The Adani Chronicles: Birthright -
Chapter 1
The night’s dew made the grass slick; Deoryn Ai’Hael stumbled as she blocked a heavy blow aimed for her head. It was a costly error; the nagrat brute she was fighting slammed his club against her back, knocking the air from her lungs. She found herself on her hands and knees fighting for breath; vaguely heard a snarl as Kota tackled the creature, savaging it with his razor-sharp claws. Her vision cleared in time to see it fall, all shredded skin and blood.
It was almost an improvement from how it usually looked. Nagrat were gray-skinned, hairless, bulky creatures that resembled men, if a man had been disassembled, damaged beyond repair, and then mushed back together haphazardly. Their only drives were to hunt and to serve their Val’gren masters; looting, kidnapping, and attacking travelers along the small roads that crisscrossed Laendor and its surrounding countries. Ryn felt no remorse at all culling the barbarians.
She was tired. The strain of the weeks-long hunt was in her black knotted staff, exhausted arms shaking with each blow she dealt. It was in Kota’s breaths, heavy as he panted in between victories. It was in her feet, sore and swollen with too many miles traveled in too short a time.
The woman grunted as she forced her legs to obey her; to lift her from the soaked ground and stand to meet her next foe.

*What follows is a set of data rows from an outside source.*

Lemma guard_refused {A} (b : bool) (m : Eff World A) (w : World) :
  refused w m -> refused w (do! throwIf b ErrInvalidInput in m).
Proof. intros Hm. destruct b; [by left|exact Hm]. Qed.

(** A dead letter whose task belongs to another organization is handed out by
    GetDeadLetter all the same; GetTask does not find its task, and a redrive of it
    is refused, before anything is written, by the read of its task. *)
Lemma letters_are_read_unscoped (w : World) (id : Z) (l : DeadLetter) (t : Task) :
  0 < id -> db_dead_letters (w_db w) !! id = Some l ->
  0 < dead_TaskID l -> db_tasks (w_db w) !! dead_TaskID l = Some t ->
  task_OrganizationID t <> cfg_OrganizationID (cfg s) ->
  Service_GetDeadLetter s id w = (Ok l, w)
  /\ Service_GetTask s (dead_TaskID l) w = (Err ErrNotFound, w)
  /\ forall c, redrive_DeadLetterID c = id -> refused w (RedriveDeadLetter s c).
Proof.
  intros Hid Hl Hd Ht Ho.
  assert (Hget : Service_GetDeadLetter s id w = (Ok l, w)).
  { unfold Service_GetDeadLetter, bind, throwIf. replace (id <=? 0) with false by lia.
    rewrite store. cbn [p_GetDeadLetter pgStore ret]. unfold GetDeadLetter, bind, get_db.
    by rewrite Hl. }
  split; [exact Hget|]. split.
  - unfold Service_GetTask, bind, throwIf. replace (dead_TaskID l <=? 0) with false by lia.
    cbn [ret]. rewrite GetTask_run, Ht. cbn [detail_Task]. by rewrite bool_decide_eq_false_2.
  - intros c <-. unfold RedriveDeadLetter. do 4 apply guard_refused.
    rewrite store at 1. cbn [p_Redrive pgStore]. right. unfold bind.
    rewrite Hget, GetTask_run, Ht. cbn [detail_Task]. by rewrite bool_decide_eq_false_2.
Qed.

End Boundary.

End Service.

(** ** Witnesses *)

Local Existing Instance demo.
Local Existing Instance demo_policy.

Definition demo_catalog : Catalog :=
  mkCatalog (fun _ => Ok (mkRevisionRef 7))
    (fun _ role => if String.eqb role "eng/dev" then Ok (mkRoleRef "eng/dev" "eng" true true false)
                   else Err ErrNotFound).

Definition demo_config (organization : string) : Config :=
  mkConfig organization 3 (60 * Second) (10 * Minute) demo_policy_retry 10 (30 * Second).

Definition all_unlocked : Locks := fun _ => unlocked.

Definition demo_service (organization : string) : Service World :=
  mkService World (pgStore all_unlocked) demo_catalog (demo_config organization) None.

Definition demo_requests : list Request :=
  mkRequest demo_catalog (demo_config "acme") None all_unlocked
  <$> [SvCreateTask (demo_request " k1 " []) "" "alice";
       SvCreateTask (demo_request "k2" [1]) "human" "alice";
       SvClaimTasks (mkClaimRequest "" " worker-1 " "" "" 0 0);
       SvStartAttempt (demo_lease 1 "token-0")].

Definition demo_block : BlockCommand :=
  mkBlockCommand 1 " needs_input " "waiting for an answer" true "" "alice".


Lemma creations_are_vetted_witness :
  exists input, prepareCreate (demo_service "acme") (demo_request " k1 " []) "" "alice" = Ok input
    /\ ValidateCreateRequest (prepared_request (demo_service "acme") (demo_request " k1 " []))
       = Ok tt.
Proof.
  destruct (prepareCreate (demo_service "acme") (demo_request " k1 " []) "" "alice")
    as [input|e] eqn:Hp; [|vm_compute in Hp; discriminate].
  exists input. split; [reflexivity|].
  exact (proj1 (creations_are_vetted (demo_service "acme") _ _ _ input Hp)).
Defined.

Lemma reads_stay_in_the_organization_witness :
  exists detail w', Service_GetTask (demo_service "acme") 1 world_dead = (Ok detail, w')
    /\ task_OrganizationID (detail_Task detail) = "acme"%string.
Proof.
  destruct (ok_run (fun _ => true) (Service_GetTask (demo_service "acme") 1) world_dead)
    as (detail & w' & Hrun & _); [vm_compute; reflexivity|].
  exists detail, w'. split; [exact Hrun|].
  exact (proj1 (proj1 (reads_stay_in_the_organization (demo_service "acme") all_unlocked eq_refl
    world_dead w') 1 detail Hrun)).
Defined.

Lemma letters_are_read_unscoped_witness :
  exists l, Service_GetDeadLetter (demo_service "other") 1 world_dead = (Ok l, world_dead)
    /\ Service_GetTask (demo_service "other") (dead_TaskID l) world_dead
       = (Err ErrNotFound, world_dead).
Proof.
  destruct (db_dead_letters (w_db world_dead) !! 1) as [l|] eqn:Hl;
    [|vm_compute in Hl; discriminate].
  assert (Hid : dead_TaskID l = 1) by (vm_compute in Hl; injection Hl as <-; reflexivity).
  exists l. destruct (db_tasks (w_db world_dead) !! dead_TaskID l) as [t|] eqn:Ht;
    [|rewrite Hid in Ht; vm_compute in Ht; discriminate].
  destruct (letters_are_read_unscoped (demo_service "other") all_unlocked eq_refl world_dead 1 l t)
    as (H1 & H2 & _); [reflexivity|exact Hl|rewrite Hid; reflexivity|exact Ht| |by split].
  rewrite Hid in Ht. vm_compute in Ht. injection Ht as <-. discriminate.
Defined.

It was a near thing; she barely got her balance before a massive, chipped battleaxe came flying at her head. Ryn rolled without thinking, came up with her back against a stunted, splintery tree, cursing.
She had definitely lost the element of surprise, she had to move fast.
Save the younglings.
It was her driving force, what kept her moving much farther north and west than she cared to travel, deep into Val’gren territory. It was the reason she and Kota had run themselves ragged, braving storm and beast and heartless terrain, and the very thing that had led them to this craggy boulder field where the nagrat had pitched camp. It was what kept her pressing forward even now, despite the pain, the big ugly brutes in her way, and odds that were not stacked in her favor.
The brother and sister.
Victims of unhappy circumstance, like so many others in these lands, but nothing more than strangers to her. Their caravan attacked and parents slaughtered on the road, and they themselves kidnapped to be delivered to the Val’gren, a sacrifice to their god, Skeðu.

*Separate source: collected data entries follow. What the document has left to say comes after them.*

(* ===== verification/LedgerSpec.v ===== *)
(** * The abstract ledger

    What the cost ledger promises: money is held, charged or given back by
    steps on wallets and events, and in every reachable state a wallet's
    reserved amount is the sum of its open reservations. *)

From stdpp Require Import base tactics list gmap strings sorting.
From Stdlib Require Import ZArith Lia.
From S2P Require Import Prelude GoLib TaskDomain Database SpendDB CostLedger.

Local Open Scope Z_scope.

(** ** Steps *)

Definition wallet_moved (x : ProviderWallet) (debit hold : Z) (now : Instant) : ProviderWallet :=
  mkProviderWallet (wallet_ProviderID x) (wallet_BalanceUSD x - debit)
    (wallet_ReservedUSD x + hold) now (wallet_Version x + 1).

Definition new_event (id : Z) (p : string) (c : Call) (k : EventKind) (a : USDNanos)
    (note : option Annotation) (now : Instant) : WalletEventRow :=
  mkWalletEventRow (mkWalletEvent id p c k a now) note.

Definition logged (r : WalletEventRow) (d : SpendDB) : SpendDB :=
  set_wallet_events (sp_wallet_events d ++ [r]) d.

Definition moved (p : string) (x : ProviderWallet) (d : SpendDB) : SpendDB :=
  set_wallets (<[p := x]> (sp_wallets d)) d.

(** A terminal event that settles a reservation; what a subscription consumed
    was never reserved. *)
Definition settles (p : string) (c : Call) (r : WalletEventRow) : bool :=
  terminal_of p c r && negb (bool_decide (wrow_Annotation r = Some SubscriptionResourceConsumed)).

(** [o] names the wallet whose balance an operator sets, if any. *)
Inductive ledger_step (d : SpendDB) : option string -> SpendDB -> Prop :=
| Hold p c a x id now :
    sp_wallets d !! p = Some x -> call_exists c d = true ->
    find_event p c EventReserved (sp_wallet_events d) = None ->
    0 <= a <= wallet_BalanceUSD x - wallet_ReservedUSD x ->
    ledger_step d None (moved p (wallet_moved x 0 a now)
                          (logged (new_event id p c EventReserved a None now) d))
| Settle p c k a r x note id now :
    sp_wallets d !! p = Some x ->
    find_event p c EventReserved (sp_wallet_events d) = Some r ->
    existsb (terminal_of p c) (sp_wallet_events d) = false ->
    (k = EventCommitted /\ 0 <= a \/ k = EventReleased /\ a = 0) ->
    note <> Some SubscriptionResourceConsumed ->
    wallet_ReservedUSD x - wevent_AmountUSD (wrow_Event r) <= wallet_BalanceUSD x - a ->
    ledger_step d None (moved p (wallet_moved x a (- wevent_AmountUSD (wrow_Event r)) now)
                          (logged (new_event id p c k a note now) d))
| Consume p c id now :
    is_some (sp_wallets d !! p) = true -> call_exists c d = true ->
    existsb (terminal_of p c) (sp_wallet_events d) = false ->
    ledger_step d None (logged (new_event id p c EventCommitted 0
                                  (Some SubscriptionResourceConsumed) now) d)
| Open p balance now :
    sp_wallets d !! p = None -> 0 <= balance <= maxInt64 ->
    ledger_step d (Some p) (moved p (new_wallet p balance now) d)
| Fund p x balance now :
    sp_wallets d !! p = Some x -> wallet_ReservedUSD x <= balance <= maxInt64 ->
    ledger_step d (Some p) (moved p (mkProviderWallet (wallet_ProviderID x) balance
                                       (wallet_ReservedUSD x) now (wallet_Version x + 1)) d)
| Annotate p c :
    ledger_step d None (set_wallet_events (map (annotate p c) (sp_wallet_events d)) d)
| Embed id i :
    sp_embeddings d !! id = None ->
    ledger_step d None (set_embeddings (<[id := i]> (sp_embeddings d)) d).

(** Steps that set the balance of no wallet but [o]'s. *)
Definition ledger_steps (o : option string) : SpendDB -> SpendDB -> Prop :=
  rtc (fun d d' => ledger_step d o d').

(** ** Rows *)

Definition row_key (r : WalletEventRow) : string * Call * EventKind :=
  (wevent_ProviderID (wrow_Event r), wevent_Call (wrow_Event r), wevent_Kind (wrow_Event r)).

Definition call_key (r : WalletEventRow) : string * Call :=
  (wevent_ProviderID (wrow_Event r), wevent_Call (wrow_Event r)).

Definition amount (r : WalletEventRow) : USDNanos := wevent_AmountUSD (wrow_Event r).

Definition is_terminal (r : WalletEventRow) : bool := terminal_kind (wevent_Kind (wrow_Event r)).

(** A reservation of wallet [p] that nothing settled. *)
Definition is_open (l : list WalletEventRow) (p : string) (r : WalletEventRow) : bool :=
  bool_decide (wevent_ProviderID (wrow_Event r) = p)
  && bool_decide (wevent_Kind (wrow_Event r) = EventReserved)
  && negb (existsb (settles p (wevent_Call (wrow_Event r))) l).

Children, of an age to her own brother when he had died. She could not let them go, not without giving her fullest measure of skill, courage, and resolve to save them. It would be akin to abandoning him.

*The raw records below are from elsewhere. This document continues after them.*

(* ===== verification/LedgerPages.v ===== *)
(** * Paging through the calls of a wallet

    A page of ListCallBreakdownsFiltered that starts at the cursor of row [n]
    of the whole ordered listing is the next slice of that listing. *)

From stdpp Require Import base tactics list gmap strings sorting.
From Stdlib Require Import ZArith Lia.
From S2P Require Import Prelude GoLib TaskDomain Database StoreRead SpendDB CostLedger.
From S2P Require Import LedgerRefine.

Local Open Scope Z_scope.

(** ** Sorting and filtering *)

(** A condition on the rows can be applied before or after [ORDER BY]. *)
Lemma order_by_filter {A} (le : A -> A -> bool) `{!RowOrder le} (P : A -> bool) (l : list A) :
  (forall x y, x ∈ l -> y ∈ l -> le x y = true -> le y x = true -> x = y) ->
  order_by le (filter (fun x => P x = true) l) = filter (fun x => P x = true) (order_by le l).
Proof.
  intros Hanti. apply (StronglySorted_unique_strong (fun x y => le x y = true)).
  - intros x y Hx Hy. apply Hanti.
    + apply elem_of_order_by in Hx. by apply list_elem_of_filter in Hx as [_ Hx].
    + apply list_elem_of_filter in Hy as [_ Hy]. by apply elem_of_order_by in Hy.
  - by apply order_by_sorted.
  - eapply StronglySorted_sublist; [apply sublist_filter|by apply order_by_sorted].
  - rewrite (order_by_perm le (filter _ l)). by rewrite (order_by_perm le l).
Qed.

Lemma filter_all {A} (P : A -> bool) (l : list A) :
  (forall x, x ∈ l -> P x = true) -> filter (fun x => P x = true) l = l.
Proof.
  induction l as [|x l IH]; intros H; [done|].
  rewrite filter_cons_True by (apply H; left). f_equal. apply IH. intros y Hy. apply H. by right.
Qed.

Lemma filter_none {A} (P : A -> bool) (l : list A) :
  (forall x, x ∈ l -> P x = false) -> filter (fun x => P x = true) l = [].
Proof.
  induction l as [|x l IH]; intros H; [done|].
  rewrite filter_cons_False by (rewrite H by left; done). apply IH. intros y Hy. apply H. by right.
Qed.

(** ** Rows *)

Lemma call_row_id (providerID : string) (e : list WalletEventRow) (id : Z) (i : ModelInvocation)
    (u : option InvocationUsage) :
  call_InvocationID (scanCallBreakdownRow providerID e id i u) = id.
Proof. done. Qed.

Lemma call_rows_ids (org p : string) (f : CallBreakdownFilter) (d : SpendDB) :
  NoDup (call_InvocationID <$> call_rows org p f d).
Proof.
  unfold call_rows. rewrite <- list_fmap_compose.
  rewrite (list_fmap_ext _ fst); [apply NoDup_fmap_filter, NoDup_fst_map_to_list|].
  by intros i [id inv] _.
Qed.

(** Identity columns start at 1. *)
Definition positive_ids (d : SpendDB) : Prop :=
  forall id i, sp_invocations d !! id = Some i -> 0 < id.

Lemma call_rows_positive (org p : string) (f : CallBreakdownFilter) (d : SpendDB)
    (c : CallBreakdown) : positive_ids d -> c ∈ call_rows org p f d -> 0 < call_InvocationID c.
Proof.
  intros Hp Hc. unfold call_rows in Hc. apply list_elem_of_fmap in Hc as ([id i] & -> & Hin).
  apply list_elem_of_filter in Hin as [_ Hin]. rewrite call_row_id.
  by apply elem_of_map_to_list, Hp in Hin.
Qed.

(** The whole listing. *)
Definition listing (org p : string) (f : CallBreakdownFilter) (d : SpendDB) : list CallBreakdown :=
  order_by call_order (call_rows org p f d).

(** Where a page that follows the first [n] rows starts. *)
Definition cursor_at (l : list CallBreakdown) (n : nat) : CallBreakdownCursor :=
  match n with
  | O => start_cursor
  | S m => match l !! m with
           | Some c => mkCallBreakdownCursor (call_LastLedgerAt c) (call_InvocationID c)
           | None => start_cursor
           end
  end.

Section Pages.
Context (org p : string) (f : CallBreakdownFilter) (d : SpendDB) (Hpos : positive_ids d).

Let L := listing org p f d.

Lemma listing_ids : NoDup (call_InvocationID <$> L).
Proof. unfold L, listing. rewrite order_by_perm. apply call_rows_ids. Qed.

Lemma call_order_strict (x y : CallBreakdown) :
  x ∈ call_rows org p f d -> y ∈ call_rows org p f d ->
  call_order x y = true -> call_order y x = true -> x = y.
Proof.
  intros Hx Hy Hxy Hyx. apply (NoDup_fmap_inj_on call_InvocationID (call_rows org p f d));
    [apply call_rows_ids|done|done|].
  unfold call_order, newest in *.
  destruct (call_LastLedgerAt x =? call_LastLedgerAt y) eqn:H1,
    (call_LastLedgerAt y =? call_LastLedgerAt x) eqn:H2; lia.
Qed.

Lemma after_row (x c : CallBreakdown) :
  0 < call_InvocationID x ->
  after_cursor (mkCallBreakdownCursor (call_LastLedgerAt x) (call_InvocationID x)) c
  = negb (call_order c x).
Proof.
  intros Hx. unfold after_cursor, call_order, newest. simpl.
  rewrite (proj2 (Z.leb_gt _ _) Hx). simpl.
  destruct (call_LastLedgerAt c =? call_LastLedgerAt x) eqn:H1; lia.
Qed.

(** The rows after the cursor of a row are the rows behind it. *)
Lemma after_cursor_drop (n : nat) :
  (n <= length L)%nat ->
  filter (fun c => after_cursor (cursor_at L n) c = true) L = drop n L.
Proof.
  intros Hn. destruct n as [|m]; simpl cursor_at.
  { rewrite drop_0. apply filter_all. by intros x _. }
  destruct (lookup_lt_is_Some_2 L m) as [x Hx]; [lia|]. rewrite Hx.
  assert (Hsort : StronglySorted (fun x y => call_order x y = true) L).
  { apply order_by_sorted. apply _. }
  assert (Hin : forall y, y ∈ L -> y ∈ call_rows org p f d) by (intros y; apply elem_of_order_by).
  assert (Hxin : x ∈ L) by by eapply list_elem_of_lookup_2.
  assert (Hxpos : 0 < call_InvocationID x) by (eapply call_rows_positive; eauto).
  rewrite <- (take_drop (S m) L) at 1. rewrite filter_app, filter_none, filter_all; [done| |].
  - intros c Hc. rewrite after_row by done. apply negb_true_iff, not_true_iff_false. intros Hcx.
    assert (Hxc : call_order x c = true).
    { apply (StronglySorted_split (fun x y => call_order x y = true) (take (S m) L) (drop (S m) L));
        [by rewrite take_drop|apply list_elem_of_lookup; exists m; by rewrite lookup_take_lt by lia|done]. }
    assert (Hcin : c ∈ L) by by eapply sublist_subseteq; [apply sublist_drop|].
    assert (x = c) as <- by (apply call_order_strict; auto).
    apply list_elem_of_lookup in Hc as [j Hj]. rewrite lookup_drop in Hj.
    assert (m = (S m + j)%nat); [|lia]. eapply (NoDup_lookup (call_InvocationID <$> L));
      [apply listing_ids|rewrite list_lookup_fmap, Hx; done|rewrite list_lookup_fmap, Hj; done].
  - intros c Hc. rewrite after_row by done. apply negb_false_iff.
    apply list_elem_of_lookup in Hc as [j Hj].
    assert (Hlt : (j < length (take (S m) L))%nat) by by eapply lookup_lt_Some.
    rewrite length_take in Hlt. rewrite lookup_take_lt in Hj by lia.
    destruct (decide (j = m)) as [->|Hne].
    + rewrite Hx in Hj. injection Hj as <-. unfold call_order, newest.
      by rewrite Z.eqb_refl, Z.leb_refl.
    + apply (StronglySorted_split (fun x y => call_order x y = true) (take m L) (drop m L));
        [by rewrite take_drop| |].
      * apply list_elem_of_lookup. exists j. by rewrite lookup_take_lt by lia.
      * apply list_elem_of_lookup. exists O. by rewrite lookup_drop, Nat.add_0_r.
Qed.

(** One page, from the cursor of the row before it. *)
Lemma page_from (limit : Z) (n : nat) (w : SpendWorld) :
  sw_db w = d -> page_size_ok org p limit = true -> TrimSpace org = org -> TrimSpace p = p ->
  (n <= length L)%nat ->
  ListCallBreakdownsFiltered org p f (cursor_at L n) limit w
  = (Ok (take (Z.to_nat limit) (drop n L),
         (if limit <? Z.of_nat (length (drop n L)) then cursor_at L (n + Z.to_nat limit)
          else start_cursor),
         limit <? Z.of_nat (length (drop n L))), w).
Proof.
  intros Hd Hok Ho Hp Hn. unfold ListCallBreakdownsFiltered, bind, throwIf, sp_get. rewrite Ho, Hp, Hok.
  cbn [negb]. cbv beta iota delta [ret]. rewrite Hd. rewrite order_by_filter by (apply _ || apply call_order_strict).
  fold L. change (order_by call_order (call_rows org p f d)) with L.
  rewrite after_cursor_drop by done.
  assert (Hl : 0 < limit <= 1000).
  { unfold page_size_ok in Hok. lia. }
  unfold page. rewrite drop_0. replace (Z.to_nat (limit + 1)) with (S (Z.to_nat limit)) by lia.
  rewrite length_take.
  assert (Hmore : (limit <? Z.of_nat (S (Z.to_nat limit) `min` length (drop n L)))
                  = (limit <? Z.of_nat (length (drop n L)))).
  { apply eq_true_iff_eq. rewrite !Z.ltb_lt. lia. }
  rewrite Hmore. destruct (limit <? Z.of_nat (length (drop n L))) eqn:Hm; unfold ret; [|].
  - apply Z.ltb_lt in Hm. rewrite take_take. replace (Z.to_nat limit `min` S (Z.to_nat limit))%nat
      with (Z.to_nat limit) by lia. do 3 f_equal.
    rewrite last_lookup, length_take.
    destruct (Z.to_nat limit) as [|k] eqn:Hk; [lia|].
    replace (pred (S k `min` length (drop n L))) with k by lia.
    rewrite lookup_take_lt, lookup_drop by lia. rewrite Nat.add_succ_r. done.
  - apply Z.ltb_ge in Hm. rewrite !take_ge by lia. done.
Qed.

End Pages.

(** ** Reading every page

    The client's loop the interface describes: follow the cursor until
    [hasMore] is false.  [None] when the rounds run out. *)

Fixpoint walk_pages (rounds : nat) (org p : string) (f : CallBreakdownFilter) (limit : Z)
    (cursor : CallBreakdownCursor) : Spend (option (list CallBreakdown)) :=
  match rounds with
  | O => ret None
  | S rounds' =>
      let! (calls, next, hasMore) := ListCallBreakdownsFiltered org p f cursor limit in
      if hasMore then
        let! rest := walk_pages rounds' org p f limit next in
        ret (app calls <$> rest)
      else ret (Some calls)
  end.

Lemma walk_from (org p : string) (f : CallBreakdownFilter) (limit : Z) (w : SpendWorld)
    (rounds n : nat) :
  positive_ids (sw_db w) -> page_size_ok org p limit = true ->
  TrimSpace org = org -> TrimSpace p = p ->
  (n <= length (listing org p f (sw_db w)))%nat ->
  (length (listing org p f (sw_db w)) - n < rounds)%nat ->
  walk_pages rounds org p f limit (cursor_at (listing org p f (sw_db w)) n) w
  = (Ok (Some (drop n (listing org p f (sw_db w)))), w).
Proof.
  intros Hpos Hok Ho Hp. revert n. induction rounds as [|rounds IH]; intros n Hn Hr; [lia|].
  assert (Hl : 0 < limit) by (unfold page_size_ok in Hok; lia).
  cbn [walk_pages]. unfold bind at 1.
  rewrite (page_from org p f (sw_db w) Hpos limit n w eq_refl Hok Ho Hp Hn).
  destruct (limit <? _) eqn:Hmore; cbv beta iota zeta.
  - apply Z.ltb_lt in Hmore. rewrite length_drop in Hmore. unfold bind.
    rewrite (IH (n + Z.to_nat limit)%nat) by lia. unfold ret. cbn [fmap option_fmap option_map].
    do 2 f_equal. f_equal. rewrite <- drop_drop. apply take_drop.
  - apply Z.ltb_ge in Hmore. unfold ret. rewrite take_ge by lia. done.
Qed.

(** C39: a reader that follows the cursors from the newest row ends, after at most one page per matching
    call, with every call that matches the filter exactly once, newest first. *)
Theorem pages_visit_every_call (org p : string) (f : CallBreakdownFilter) (limit : Z)
    (w : SpendWorld) :
  positive_ids (sw_db w) -> page_size_ok org p limit = true ->
  TrimSpace org = org -> TrimSpace p = p ->
  exists calls,
    walk_pages (S (length (call_rows org p f (sw_db w)))) org p f limit start_cursor w
    = (Ok (Some calls), w)
    /\ calls ≡ₚ call_rows org p f (sw_db w) /\ NoDup (call_InvocationID <$> calls)
    /\ StronglySorted (fun x y => call_order x y = true) calls.
Proof.
  intros Hpos Hok Ho Hp. exists (listing org p f (sw_db w)). split_and!.
  - pose proof (walk_from org p f limit w (S (length (call_rows org p f (sw_db w)))) 0 Hpos Hok Ho Hp
                  (Nat.le_0_l _)) as Hwalk.
    rewrite drop_0 in Hwalk. apply Hwalk. unfold listing. rewrite order_by_length. lia.
  - apply order_by_perm.
  - apply listing_ids.
  - apply order_by_sorted. apply _.
Qed.

(** Two calls, one page each. *)
Definition spend_two_calls : SpendWorld :=
  ledger_run [CallReserve (ChatCall 8) "gemini" 1000 40] spend_charged.

Lemma two_calls_ids : positive_ids (sw_db spend_two_calls).
Proof.
  assert (Hi : sp_invocations (sw_db spend_two_calls) = {[ 7 := demo_invocation; 8 := demo_invocation ]})
    by (vm_compute; reflexivity).
  intros id i Hid. rewrite Hi in Hid.
  apply lookup_insert_Some in Hid as [[<- _]|[_ [<- _]%lookup_singleton_Some]]; done.
Qed.

Lemma pages_visit_every_call_witness :
  exists calls,
    walk_pages 3 "acme" "gemini" no_filter 1 start_cursor spend_two_calls
    = (Ok (Some calls), spend_two_calls)
    /\ call_InvocationID <$> calls = [8; 7].
Proof.
  destruct (pages_visit_every_call "acme" "gemini" no_filter 1 spend_two_calls two_calls_ids
    eq_refl eq_refl eq_refl) as (calls & Hw & Hrest).
  assert (Hn : length (call_rows "acme" "gemini" no_filter (sw_db spend_two_calls)) = 2%nat)
    by (vm_compute; reflexivity).
  rewrite Hn in Hw. exists calls. split; [exact Hw|].
  assert (Hr : (fmap (M:=option) (fmap (M:=list) call_InvocationID)
    <$> (match fst (walk_pages 3 "acme" "gemini" no_filter 1 start_cursor spend_two_calls) with
         | Ok o => Some o | Err _ => None end)) = Some (Some [8; 7])) by (vm_compute; reflexivity).
  rewrite Hw in Hr. simpl in Hr. congruence.
Defined.

(** ** Open reservations *)

#[export] Instance oldest_order {A} (created id : A -> Z) : RowOrder (oldest created id).
Proof.
  unfold oldest. split.
  - intros x y. destruct (created x =? created y) eqn:H1, (created y =? created x) eqn:H2; lia.
  - intros x y z.
    destruct (created x =? created y) eqn:H1, (created y =? created z) eqn:H2,
      (created x =? created z) eqn:H3; lia.
Qed.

Ryn snarled, shook off her own ghosts, focused on the battle before her.
Nagrat prisoners were kept in the center of camps to prevent escape or rescue, so that’s where she set her gaze. She found it almost immediately, a ragged shelter comprised of hide and wooden stakes—
Her heart thumped hard as she spotted one of the few remaining monsters stagger toward that little shelter, knife in its hand, death in its expression. She drew her bow and let fly her arrow toward it. Her aim was true, and barely in time. She heard the prisoners screech their terror as the monster fell half-into the shelter, her arrow buried in his temple.
Another nagrat rushed her from the left, and it took long enough to deal with him that Ryn grew frustrated.
Hurry, hurry.
The nagrat intercepted the swing she took at his head, grabbing her staff and yanking it from her grip entirely. He smiled at Ryn’s growl, beady black eyes squinted with vicious mirth.
If he thought her disarmed, he was sorely mistaken.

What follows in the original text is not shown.